* **WORK TASK**
Below are some entries. Copy each line that holds the string "lines".

* **SUPPLIED INFORMATION**

(* ===== verification/Cors.v ===== *)
(** * The CORS middleware of both variants

    Both variants install the [cors] package before any route:
    [app.use(cors(corsOptions))] ([src/index.js] lines 13-24,
    [src/unnamed/part_000] lines 13-19).  The package merges the options
    with its defaults ([preflightContinue: false], [optionsSuccessStatus:
    204], no credentials, max-age or exposed headers) and then

    - on an [OPTIONS] request (a preflight) sets the origin headers, the
      allowed methods and the allowed request headers, answers 204 with
      [Content-Length: 0] and ends the request;
    - on any other request sets the origin headers and passes the request
      on ([next()]).

    The origin headers depend on the [origin] option: ['*'] gives
    [Access-Control-Allow-Origin: *]; a list reflects the request's
    [Origin] header when it is one of the list, sets nothing otherwise,
    and adds [Origin] to [Vary] in both cases.  A header whose value is
    empty or absent is not set; [Vary] goes through the [vary] package,
    which appends a field unless it is already listed.

    The section [Serve] composes the middleware with the applications of
    [App] and [Variant]: the headers a response carries, and what the
    application does with the request.  Request methods are upper case, as
    Node's HTTP parser only accepts them so, which makes the package's
    [toUpperCase] the identity.  [res.setHeader] is [define] of [JsValue]:
    a header already set keeps its place and takes the new value. *)

From S2P Require Import Prelude JsValue Query Upstream Enrich Handler App Variant.

(** Response headers, in the order they were first set. *)
Definition headers := list (string * string).

(** The [origin] option: ['*'] (or a falsy value), one origin, or a
    list of origins compared by [===]. *)
Inductive origin_opt :=
  | OriginAny
  | OriginFixed (o : string)
  | OriginList (l : list string).

(** The options the sources pass; [allowed_headers = None] is an absent
    [allowedHeaders], for which the package reflects the request's. *)
Record cors_options := mk_cors_options {
  co_origin : origin_opt;
  co_methods : list string;
  co_allowed_headers : option (list string)
}.

(** [src/index.js] lines 13-20. *)
Definition index_cors_options : cors_options :=
  mk_cors_options (OriginList ["https://members.afrofiliate.com"; "http://localhost:3000"])
    ["GET"] (Some ["Content-Type"]).

(** [src/unnamed/part_000] lines 13-17. *)
Definition part000_cors_options : cors_options :=
  mk_cors_options OriginAny ["GET"; "POST"] (Some ["Content-Type"; "x-api-key"]).

(** The [vary] package's parser: the comma-separated fields of a value,
    with the spaces around them removed. *)
Fixpoint drop_spaces (l : list ascii) : list ascii :=
  match l with
  | " "%char :: l' => drop_spaces l'
  | _ => l
  end.

Definition strip_spaces (s : string) : string :=
  string_of_list_ascii (rev (drop_spaces (rev (drop_spaces (list_ascii_of_string s))))).

Definition vary_fields (v : string) : list string :=
  map strip_spaces (split_on "," v).

(** [vary(res, field)] for a single field that is not ['*']. *)
Definition vary (f : string) (h : headers) : headers :=
  let cur := default "" (str_assoc "Vary" h) in
  if String.eqb cur "*" then h
  else if existsb (String.eqb (str_lower f)) (vary_fields (str_lower cur)) then h
  else define "Vary" (if String.eqb cur "" then f else cur +:+ ", " +:+ f) h.

(** [applyHeaders]: a header with an empty or absent value is skipped. *)
Fixpoint apply_headers (hs : list (string * option string)) (h : headers) : headers :=
  match hs with
  | [] => h
  | (k, v) :: hs' =>
      apply_headers hs'
        (match v with
         | Some s =>
             if String.eqb s "" then h
             else if String.eqb k "Vary" then vary s h else define k s h
         | None => h
         end)
  end.

(** [isOriginAllowed] against a list: [undefined] matches no entry. *)
Definition is_origin_allowed (origin : option string) (allowed : list string) : bool :=
  match origin with
  | Some o => existsb (String.eqb o) allowed
  | None => false
  end.

(** [configureOrigin]. *)
Definition configure_origin (o : origin_opt) (req : request) : list (string * option string) :=
  match o with
  | OriginAny => [("Access-Control-Allow-Origin", Some "*")]
  | OriginFixed s => [("Access-Control-Allow-Origin", Some s); ("Vary", Some "Origin")]
  | OriginList l =>
      let ro := header_get "origin" (req_headers req) in
      [("Access-Control-Allow-Origin", if is_origin_allowed ro l then ro else None);
       ("Vary", Some "Origin")]
  end.

(** [configureMethods]: the methods joined by commas. *)
Definition configure_methods (o : cors_options) : list (string * option string) :=
  [("Access-Control-Allow-Methods", Some (join "," (co_methods o)))].

(** [configureAllowedHeaders]. *)
Definition configure_allowed_headers (o : cors_options) (req : request)
    : list (string * option string) :=
  match co_allowed_headers o with
  | Some l => [("Access-Control-Allow-Headers", Some (join "," l))]
  | None =>
      [("Vary", Some "Access-Control-Request-Headers");
       ("Access-Control-Allow-Headers",
        header_get "access-control-request-headers" (req_headers req))]
  end.

(** What the middleware does: end the request with a status, or pass it
    on; with the headers set on the response either way. *)
Inductive cors_result :=
  | CorsEnd (h : headers) (status : Z)
  | CorsNext (h : headers).

(** [cors(options)(req, res, next)] on a response with no headers yet. *)
Definition cors (o : cors_options) (req : request) : cors_result :=
  if String.eqb (req_method req) "OPTIONS" then
    let h := apply_headers (configure_origin (co_origin o) req ++ configure_methods o ++
                            configure_allowed_headers o req) [] in
    CorsEnd (define "Content-Length" "0" h) 204
  else CorsNext (apply_headers (configure_origin (co_origin o) req) []).

Section Serve.
Context `{U : Upstream} (cfg : config) (rt : runtime) (express5 : bool) (uptime : Z).

(** [src/index.js]: the middleware, then the application of [App]. *)
Definition serve_index (req : request) : headers * app_outcome * list fetch_request :=
  match cors index_cors_options req with
  | CorsEnd h _ => (h, NoContent, [])
  | CorsNext h => let '(o, tr) := app_index cfg rt express5 uptime req in (h, o, tr)
  end.

(** [src/unnamed/part_000]: the middleware ends every preflight, so the
    [app.options('*', ...)] of line 19 is never reached. *)
Definition serve_part000 (req : request) : headers * app_outcome * list fetch_request :=
  match cors part000_cors_options req with
  | CorsEnd h _ => (h, NoContent, [])
  | CorsNext h => let '(o, tr) := Part000.app cfg express5 req in (h, o, tr)
  end.
End Serve.

(** ** Lemmas *)

(** The [Access-Control-Allow-Origin] header a list of origins gives. *)
Definition allow_origin (l : list string) (origin : option string) : headers :=
  match origin with
  | Some s => if decide (s ∈ l) then [("Access-Control-Allow-Origin", s)] else []
  | None => []
  end.

Lemma apply_headers_app (a b : list (string * option string)) (h : headers) :
  apply_headers (a ++ b) h = apply_headers b (apply_headers a h).
Proof. revert h. induction a as [|[k v] a IH]; intros h; [done|]. apply IH. Qed.

Lemma is_origin_allowed_true (s : string) (l : list string) :
  is_origin_allowed (Some s) l = true <-> s ∈ l.
Proof.
  unfold is_origin_allowed. rewrite existsb_exists, list_elem_of_In.
  split; [intros (x & Hx & ->%String.eqb_eq) | intros Hx; exists s]; auto using String.eqb_refl.
Qed.

(** With a list of non-empty origins the middleware sets the reflected
    origin, if allowed, and then [Vary: Origin]. *)
Lemma apply_origin_list (l : list string) (req : request) :
  Forall (fun s => s <> "") l ->
  apply_headers (configure_origin (OriginList l) req) [] =
  allow_origin l (header_get "origin" (req_headers req)) ++ [("Vary", "Origin")].
Proof.
  intros Hl. unfold configure_origin, allow_origin.
  destruct (header_get "origin" (req_headers req)) as [s|]; [|done].
  destruct (is_origin_allowed (Some s) l) eqn:Ha.
  - apply is_origin_allowed_true in Ha as Hin. rewrite decide_True by done.
    rewrite Forall_forall in Hl. specialize (Hl s Hin).
    simpl. by rewrite (proj2 (String.eqb_neq s "") Hl).
  - rewrite decide_False; [done|]. by rewrite <- is_origin_allowed_true, Ha.
Qed.

Lemma index_origins_nonempty :
  Forall (fun s => s <> "") ["https://members.afrofiliate.com"; "http://localhost:3000"].
Proof. repeat constructor; discriminate. Qed.

Lemma vary_NoDup (f : string) (h : headers) : NoDup h.*1 -> NoDup (vary f h).*1.
Proof. intros Hh. unfold vary. repeat case_match; auto using define_NoDup. Qed.

Lemma apply_headers_NoDup (hs : list (string * option string)) (h : headers) :
  NoDup h.*1 -> NoDup (apply_headers hs h).*1.
Proof.
  revert h. induction hs as [|[k [v|]] hs IH]; intros h Hh; simpl; [done| |auto].
  apply IH. repeat case_match; auto using vary_NoDup, define_NoDup.
Qed.

(** The middleware of [src/index.js] on any request. *)
Lemma index_cors (req : request) :
  cors index_cors_options req =
  let a := allow_origin ["https://members.afrofiliate.com"; "http://localhost:3000"]
             (header_get "origin" (req_headers req)) in
  if String.eqb (req_method req) "OPTIONS" then
    CorsEnd (a ++ [("Vary", "Origin"); ("Access-Control-Allow-Methods", "GET");
                   ("Access-Control-Allow-Headers", "Content-Type"); ("Content-Length", "0")]) 204
  else CorsNext (a ++ [("Vary", "Origin")]).
Proof.
  unfold cors. rewrite apply_headers_app. cbn [co_origin index_cors_options].
  rewrite apply_origin_list by apply index_origins_nonempty.
  unfold allow_origin. destruct (header_get "origin" (req_headers req)) as [s|];
    [case_decide|]; by destruct (String.eqb (req_method req) "OPTIONS").
Qed.

(** The middleware of [src/unnamed/part_000] on any request. *)
Lemma part000_cors (req : request) :
  cors part000_cors_options req =
  if String.eqb (req_method req) "OPTIONS" then
    CorsEnd [("Access-Control-Allow-Origin", "*"); ("Access-Control-Allow-Methods", "GET,POST");
             ("Access-Control-Allow-Headers", "Content-Type,x-api-key"); ("Content-Length", "0")] 204
  else CorsNext [("Access-Control-Allow-Origin", "*")].
Proof. unfold cors. by destruct (String.eqb (req_method req) "OPTIONS"). Qed.

Section CorsTheorems.
Context `{U : Upstream} (cfg : config) (rt : runtime) (express5 : bool) (uptime : Z).

(** What [serve_index] does besides the headers is what [app_index]
    does: [App] models the preflight answer of the middleware. *)
Lemma serve_index_app (req : request) :
  (snd (fst (serve_index cfg rt express5 uptime req)), snd (serve_index cfg rt express5 uptime req)) =
  app_index cfg rt express5 uptime req.
Proof.
  unfold serve_index. rewrite index_cors.
  destruct (String.eqb (req_method req) "OPTIONS") eqn:Ho; [by unfold app_index; rewrite Ho|].
  by destruct (app_index cfg rt express5 uptime req).
Qed.

(** C31: [src/index.js] answers a preflight itself with 204, allowing
    the method GET and the request header [Content-Type], reflecting the
    request's [Origin] only when it is one of the two allowed origins, and
    without running any route or calling the upstream. *)
Theorem index_cors_preflight (req : request) :
  req_method req = "OPTIONS" ->
  cors index_cors_options req =
    CorsEnd (fst (fst (serve_index cfg rt express5 uptime req))) 204 /\
  serve_index cfg rt express5 uptime req =
  (allow_origin ["https://members.afrofiliate.com"; "http://localhost:3000"]
     (header_get "origin" (req_headers req)) ++
   [("Vary", "Origin"); ("Access-Control-Allow-Methods", "GET");
    ("Access-Control-Allow-Headers", "Content-Type"); ("Content-Length", "0")], NoContent, []).
Proof. intros Hm. unfold serve_index. by rewrite index_cors, Hm. Qed.

(** C32: On every other request of [src/index.js] the route runs
    whatever the [Origin]: the upstream is called and the answer computed
    as for a request without one; the policy only decides whether the
    answer carries [Access-Control-Allow-Origin], which it does exactly for
    the two allowed origins, and always adds [Vary: Origin]. *)
Theorem index_cors_actual (req : request) :
  req_method req <> "OPTIONS" ->
  serve_index cfg rt express5 uptime req =
  (allow_origin ["https://members.afrofiliate.com"; "http://localhost:3000"]
     (header_get "origin" (req_headers req)) ++ [("Vary", "Origin")],
   fst (app_index cfg rt express5 uptime req), snd (app_index cfg rt express5 uptime req)).
Proof.
  intros Hm. unfold serve_index. rewrite index_cors, (proj2 (String.eqb_neq _ _) Hm).
  by destruct (app_index cfg rt express5 uptime req).
Qed.

(** C33: [src/unnamed/part_000] allows every origin: each answer, the
    403 of its API-key check included, carries
    [Access-Control-Allow-Origin: *], and a preflight is answered with 204
    allowing GET and POST and the headers [Content-Type] and [x-api-key],
    before the API-key check runs. *)
Theorem part000_cors_wildcard (req : request) :
  serve_part000 cfg express5 req =
  if String.eqb (req_method req) "OPTIONS" then
    ([("Access-Control-Allow-Origin", "*"); ("Access-Control-Allow-Methods", "GET,POST");
      ("Access-Control-Allow-Headers", "Content-Type,x-api-key"); ("Content-Length", "0")],
     NoContent, [])
  else ([("Access-Control-Allow-Origin", "*")],
        fst (Part000.app cfg express5 req), snd (Part000.app cfg express5 req)).
Proof.
  unfold serve_part000. rewrite part000_cors.
  destruct (String.eqb _ _); [done|]. by destruct (Part000.app cfg express5 req).
Qed.

(** Whatever the options and the request, the middleware never
    sets a header twice: the names of the headers it leaves on the
    response are distinct. *)
Theorem cors_headers_unique (o : cors_options) (req : request) :
  match cors o req with
  | CorsEnd h _ | CorsNext h => NoDup h.*1
  end.
Proof.
  unfold cors. destruct (String.eqb _ _);
    [apply define_NoDup|]; apply apply_headers_NoDup, NoDup_nil_2.
Qed.
End CorsTheorems.

(** ** Witnesses *)

Definition demo_origin_request (m o : string) : request :=
  mk_request m "/partner-dashboard/offers" demo_query [("origin", o)].

Lemma index_cors_preflight_witness :
  req_method (demo_origin_request "OPTIONS" "http://localhost:3000") = "OPTIONS" /\
  @serve_index demo_unreachable demo_cfg demo_rt false 42 (demo_origin_request "OPTIONS" "http://localhost:3000") =
  ([("Access-Control-Allow-Origin", "http://localhost:3000"); ("Vary", "Origin");
    ("Access-Control-Allow-Methods", "GET"); ("Access-Control-Allow-Headers", "Content-Type");
    ("Content-Length", "0")], NoContent, []).
Proof.
  split; [reflexivity|].
  destruct (@index_cors_preflight demo_unreachable demo_cfg demo_rt false 42
              (demo_origin_request "OPTIONS" "http://localhost:3000") eq_refl) as [_ ->].
  reflexivity.
Defined.

Lemma index_cors_actual_witness :
  @serve_index demo_ok_upstream demo_cfg demo_rt true 42 (demo_origin_request "GET" "https://elsewhere.example") =
  ([("Vary", "Origin")],
   fst (@app_index demo_ok_upstream demo_cfg demo_rt true 42 (demo_origin_request "GET" "https://elsewhere.example")),
   snd (@app_index demo_ok_upstream demo_cfg demo_rt true 42 (demo_origin_request "GET" "https://elsewhere.example"))).
Proof. rewrite (@index_cors_actual demo_ok_upstream demo_cfg demo_rt true 42); [reflexivity | discriminate]. Defined.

* **TASK RESULT**
    [app.use(cors(corsOptions))] ([src/index.js] lines 13-24,
    [src/unnamed/part_000] lines 13-19).  The package merges the options
(** [src/index.js] lines 13-20. *)
(** [src/unnamed/part_000] lines 13-17. *)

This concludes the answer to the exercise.